-- Dataset excerpts follows --
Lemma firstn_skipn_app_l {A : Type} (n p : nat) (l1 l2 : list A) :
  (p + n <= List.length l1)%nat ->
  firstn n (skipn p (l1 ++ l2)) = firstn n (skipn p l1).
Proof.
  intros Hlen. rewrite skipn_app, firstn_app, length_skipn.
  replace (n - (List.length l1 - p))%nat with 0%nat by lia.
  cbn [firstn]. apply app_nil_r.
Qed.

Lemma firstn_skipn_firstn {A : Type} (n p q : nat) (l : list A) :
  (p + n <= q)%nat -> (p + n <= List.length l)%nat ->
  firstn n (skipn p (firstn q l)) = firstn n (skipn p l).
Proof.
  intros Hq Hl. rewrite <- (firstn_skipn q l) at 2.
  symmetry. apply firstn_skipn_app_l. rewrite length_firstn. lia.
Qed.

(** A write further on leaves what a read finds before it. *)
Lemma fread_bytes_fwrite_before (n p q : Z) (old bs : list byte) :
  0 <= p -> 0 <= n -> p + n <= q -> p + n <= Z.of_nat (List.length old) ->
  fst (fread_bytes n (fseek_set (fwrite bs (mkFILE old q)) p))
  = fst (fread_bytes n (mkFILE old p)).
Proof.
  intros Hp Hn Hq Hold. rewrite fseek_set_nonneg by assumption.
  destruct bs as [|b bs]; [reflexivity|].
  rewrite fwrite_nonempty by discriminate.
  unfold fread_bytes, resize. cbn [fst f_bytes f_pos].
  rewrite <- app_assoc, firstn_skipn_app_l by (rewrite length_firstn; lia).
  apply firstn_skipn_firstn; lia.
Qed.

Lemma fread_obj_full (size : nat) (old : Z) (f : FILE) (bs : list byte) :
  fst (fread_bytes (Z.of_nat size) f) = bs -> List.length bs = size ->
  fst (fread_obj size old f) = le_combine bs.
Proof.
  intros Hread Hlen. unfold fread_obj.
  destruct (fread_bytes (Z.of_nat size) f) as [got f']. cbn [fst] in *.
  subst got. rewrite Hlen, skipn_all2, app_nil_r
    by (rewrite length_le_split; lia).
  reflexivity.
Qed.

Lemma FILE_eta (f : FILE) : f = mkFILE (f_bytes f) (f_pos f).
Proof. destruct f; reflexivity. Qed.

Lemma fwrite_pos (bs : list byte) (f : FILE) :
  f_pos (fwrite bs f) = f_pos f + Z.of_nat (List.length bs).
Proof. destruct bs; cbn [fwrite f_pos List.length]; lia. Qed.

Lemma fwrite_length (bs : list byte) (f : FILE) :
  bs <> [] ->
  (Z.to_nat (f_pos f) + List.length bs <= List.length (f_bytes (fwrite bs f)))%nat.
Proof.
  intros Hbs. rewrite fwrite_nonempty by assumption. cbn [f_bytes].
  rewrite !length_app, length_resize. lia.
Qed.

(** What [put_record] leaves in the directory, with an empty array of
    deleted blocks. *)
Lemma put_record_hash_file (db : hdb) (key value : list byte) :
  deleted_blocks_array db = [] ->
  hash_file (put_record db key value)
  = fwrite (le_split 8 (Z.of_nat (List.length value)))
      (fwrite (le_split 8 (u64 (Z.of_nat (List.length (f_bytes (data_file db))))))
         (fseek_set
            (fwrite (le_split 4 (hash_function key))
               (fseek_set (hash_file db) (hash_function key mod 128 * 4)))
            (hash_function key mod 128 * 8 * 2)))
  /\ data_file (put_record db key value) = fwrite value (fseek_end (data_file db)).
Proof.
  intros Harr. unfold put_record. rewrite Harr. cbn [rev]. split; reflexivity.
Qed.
-- Dataset excerpts concluded --
*What is required*:
In the material above, which lines contain "intros"? Copy each of them.

*Written reply*:
  intros Hlen. rewrite skipn_app, firstn_app, length_skipn.
  intros Hq Hl. rewrite <- (firstn_skipn q l) at 2.
  intros Hp Hn Hq Hold. rewrite fseek_set_nonneg by assumption.
  intros Hread Hlen. unfold fread_obj.
  intros Hbs. rewrite fwrite_nonempty by assumption. cbn [f_bytes].
  intros Harr. unfold put_record. rewrite Harr. cbn [rev]. split; reflexivity.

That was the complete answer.